▶ WHAT YOU WILL DO
Taking the line with "first [ apply" as the first and the line with "assert (Eaddr : word" as the last, set down exactly every line in that range from the entries below, and no more.

RAW DATA Block Start

(** ** Writing and reading back *)

(** Registers that were decoded from a byte sequence, two bytes each,
    encode back to that sequence. *)
Lemma big_endian_decoded (regs : list Z) :
  forall bs : list Z,
    length bs = (2 * length regs)%nat ->
    (forall m : nat, (m < length regs)%nat ->
       exists hi lo,
         bs !! (2 * m)%nat = Some hi /\ bs !! (2 * m + 1)%nat = Some lo
         /\ 0 <= hi < 256 /\ 0 <= lo < 256
         /\ regs !! m = Some (word hi lo)) ->
    big_endian regs = bs.
Proof.
  induction regs as [|v regs IH]; intros bs Hlen Hdec.
  - by destruct bs.
  - destruct bs as [|hi [|lo bs]]; simpl in Hlen; try lia.
    destruct (Hdec 0%nat) as (hi' & lo' & H1 & H2 & Hhi & Hlo & Hv);
      [simpl; lia|].
    simpl in H1, H2, Hv. injection H1 as <-. injection H2 as <-.
    injection Hv as ->.
    change (big_endian (word hi lo :: regs))
      with (big_endian [word hi lo] ++ big_endian regs).
    rewrite big_endian_bytes by done. cbn [app]. do 2 f_equal.
    apply IH; [lia|].
    intros m Hm. destruct (Hdec (S m)) as (h & l & H1 & H2 & Hh & Hl & Hv);
      [simpl; lia|].
    exists h, l.
    replace (2 * S m)%nat with (S (S (2 * m))) in H1 by lia.
    replace (2 * S m + 1)%nat with (S (S (2 * m + 1))) in H2 by lia.
    done.
Qed.

Section RoundTrip.

Variable crc16_bytes : list Z -> Z * Z.

Abbreviation reply := (reply crc16_bytes).
Abbreviation transmitted := (transmitted crc16_bytes).

(** X16.  Writing and reading back.  After [reply] has served a
    well-formed write request in range, a read request for the same
    start address and count, from this station or broadcast, is answered
    with the register bytes of the write request, as they stand in it
    from offset 7: what was written is what is read. *)
Theorem write_then_read_back
  (tab_reg : list Z) (nb_reg : Z) (a a_hi a_lo n_hi n_lo : Z)
  (rest : list Z) (req_length _slave : Z) (rsp : list Z) (w : world) :
  let req :=
    a :: _FC_WRITE_MULTIPLE_REGISTERS :: a_hi :: a_lo :: n_hi :: n_lo :: rest in
  let nb := 256 * n_hi + n_lo in
  all_bytes req = true ->
  for_me a _slave = true ->
  length req = 256%nat ->
  length rsp = 256%nat ->
  write_request_valid req req_length = true ->
  256 * a_hi + a_lo + nb <= nb_reg ->
  nb_reg <= Z.of_nat (length tab_reg) ->
  nb_reg <= 65535 ->
  exists tab1 acc w1,
    reply tab_reg nb_reg req req_length _slave rsp w = Some (tab1, acc, w1)
    /\ forall (a' : Z) (rest' : list Z) (req_length' : Z) (rsp' : list Z)
              (w' : world),
         for_me a' _slave = true ->
         length rsp' = 256%nat ->
         exists acc',
           reply tab1 nb_reg
             (a' :: _FC_READ_HOLDING_REGISTERS :: a_hi :: a_lo :: n_hi :: n_lo
                 :: rest')
             req_length' _slave rsp' w'
           = Some (tab1, acc',
                   transmitted
                     ([a'; _FC_READ_HOLDING_REGISTERS; 2 * nb]
                        ++ take (Z.to_nat (2 * nb)) (drop 7 req))
                     w').
Proof.
  intros req nb Hbytes Hme Hreq Hrsp Hvalid Hin Htab H16.
  assert (Hhdr : (0 <= a_hi < 256 /\ 0 <= a_lo < 256)
                 /\ 0 <= n_hi < 256 /\ 0 <= n_lo < 256).
  { repeat split;
      first [ apply (all_bytes_load req 2 a_hi Hbytes eq_refl)
            | apply (all_bytes_load req 3 a_lo Hbytes eq_refl)
            | apply (all_bytes_load req 4 n_hi Hbytes eq_refl)
            | apply (all_bytes_load req 5 n_lo Hbytes eq_refl) ]. }
  destruct Hhdr as ((Hah & Hal) & Hnh & Hnl).
  assert (Eaddr : word a_hi a_lo = 256 * a_hi + a_lo) by (by apply word_bytes).
  assert (Enb : word n_hi n_lo = nb) by (by apply word_bytes).
  assert (Hfit : 9 + 2 * nb <= 256).
  { subst req. destruct rest as [|bc rest]; [discriminate|].
    cbn [write_request_valid] in Hvalid.
    apply andb_prop in Hvalid as [Hvalid H4].
    apply andb_prop in Hvalid as [Hvalid H3].
    apply andb_prop in Hvalid as [_ H2].
    apply Z.eqb_eq in H2, H3. apply Z.leb_le in H4.
    unfold _MODBUSINO_RTU_MAX_ADU_LENGTH in H4. rewrite Enb in H2. lia. }
  remember (256 * a_hi + a_lo) as address eqn:Eaddress.
  assert (Hnb0 : 0 <= nb) by (unfold nb; lia).
  assert (Haddr0 : 0 <= address) by lia.
  destruct (reply_write_run crc16_bytes tab_reg nb_reg a a_hi a_lo n_hi n_lo
              rest req_length _slave rsp w)
    as (tab1 & acc & Hrun & Hlen & _ & Hval & _); try assumption.
  { fold req. rewrite Hreq, Enb. unfold _MODBUS_RTU_FUNCTION. lia. }
  { rewrite Eaddr, Enb. exact Hin. }
  fold req in Hrun, Hval. rewrite Eaddr, Enb in Hval.
  eexists tab1, acc, _. split; [exact Hrun|].
  intros a' rest' req_length' rsp' w' Hme' Hrsp'.
  eexists.
  rewrite (reply_read_run crc16_bytes tab1 nb_reg a' a_hi a_lo n_hi n_lo rest'
             req_length' _slave rsp' w' Hme' Hrsp');
    rewrite ?Eaddr, ?Enb; [|lia|lia|lia|lia].
  do 4 f_equal.
  apply big_endian_decoded.
  { rewrite !length_take, !length_drop. lia. }
  intros m Hm. rewrite length_take, length_drop in Hm.
  destruct (Hval (address + Z.of_nat m)) as (hi & lo & Hhi & Hlo & Hst); [lia|].
  exists hi, lo.
  unfold _MODBUS_RTU_FUNCTION in Hhi, Hlo.
  replace (1 + 6 + 2 * (address + Z.of_nat m - address))
    with (Z.of_nat (7 + 2 * m)) in Hhi, Hlo by lia.
  replace (Z.of_nat (7 + 2 * m) + 1) with (Z.of_nat (7 + (2 * m + 1)))
    in Hlo by lia.
  replace (address + Z.of_nat m) with (Z.of_nat (Z.to_nat address + m))
    in Hst by lia.
  rewrite load_nat in Hhi, Hlo, Hst.
  rewrite !lookup_take_lt, !lookup_drop by lia.
  split; [exact Hhi|]. split; [exact Hlo|].
  split; [exact (all_bytes_load req (Z.of_nat (7 + 2 * m)) hi Hbytes
                   ltac:(by rewrite load_nat))|].
  split; [exact (all_bytes_load req (Z.of_nat (7 + (2 * m + 1))) lo Hbytes
                   ltac:(by rewrite load_nat))|].
  exact Hst.
Qed.

End RoundTrip.

(** ** Whole cycles *)

Lemma all_bytes_u8 (bs : list Z) : all_bytes bs = true -> u8 <$> bs = bs.
Proof.
  induction bs as [|b bs IH]; [done|]. unfold all_bytes. cbn [forallb].
  intros H. apply andb_prop in H as [Hb Hbs].
  rewrite fmap_cons, IH by exact Hbs. f_equal. apply u8_small. lia.
Qed.

Lemma all_bytes_app (l k : list Z) :
  all_bytes (l ++ k) = all_bytes l && all_bytes k.
Proof. unfold all_bytes. apply forallb_app. Qed.

Lemma all_bytes_lookup (bs : list Z) (i : nat) (b : Z) :
  all_bytes bs = true -> bs !! i = Some b -> 0 <= b < 256.
Proof.
  intros Hall Hb. apply (all_bytes_load bs (Z.of_nat i) b Hall).
  by rewrite load_nat.
Qed.

Section Cycles.

Variable crc16 : list Z -> Z.
Variable crc16_bytes : list Z -> Z * Z.
Variable MODBUS_INFORMATIVE_NOT_FOR_US : Z.
Variable MODBUS_INFORMATIVE_RX_TIMEOUT : Z.

Abbreviation receive :=
  (receive crc16 crc16_bytes MODBUS_INFORMATIVE_NOT_FOR_US
     MODBUS_INFORMATIVE_RX_TIMEOUT).
Abbreviation loop :=
  (loop crc16 crc16_bytes MODBUS_INFORMATIVE_NOT_FOR_US
     MODBUS_INFORMATIVE_RX_TIMEOUT).
Abbreviation reply := (reply crc16_bytes).
Abbreviation transmitted := (transmitted crc16_bytes).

RAW DATA Block End

▶ ANSWER FOR THIS EXERCISE
      first [ apply (all_bytes_load req 2 a_hi Hbytes eq_refl)
            | apply (all_bytes_load req 3 a_lo Hbytes eq_refl)
            | apply (all_bytes_load req 4 n_hi Hbytes eq_refl)
            | apply (all_bytes_load req 5 n_lo Hbytes eq_refl) ]. }
  destruct Hhdr as ((Hah & Hal) & Hnh & Hnl).
  assert (Eaddr : word a_hi a_lo = 256 * a_hi + a_lo) by (by apply word_bytes).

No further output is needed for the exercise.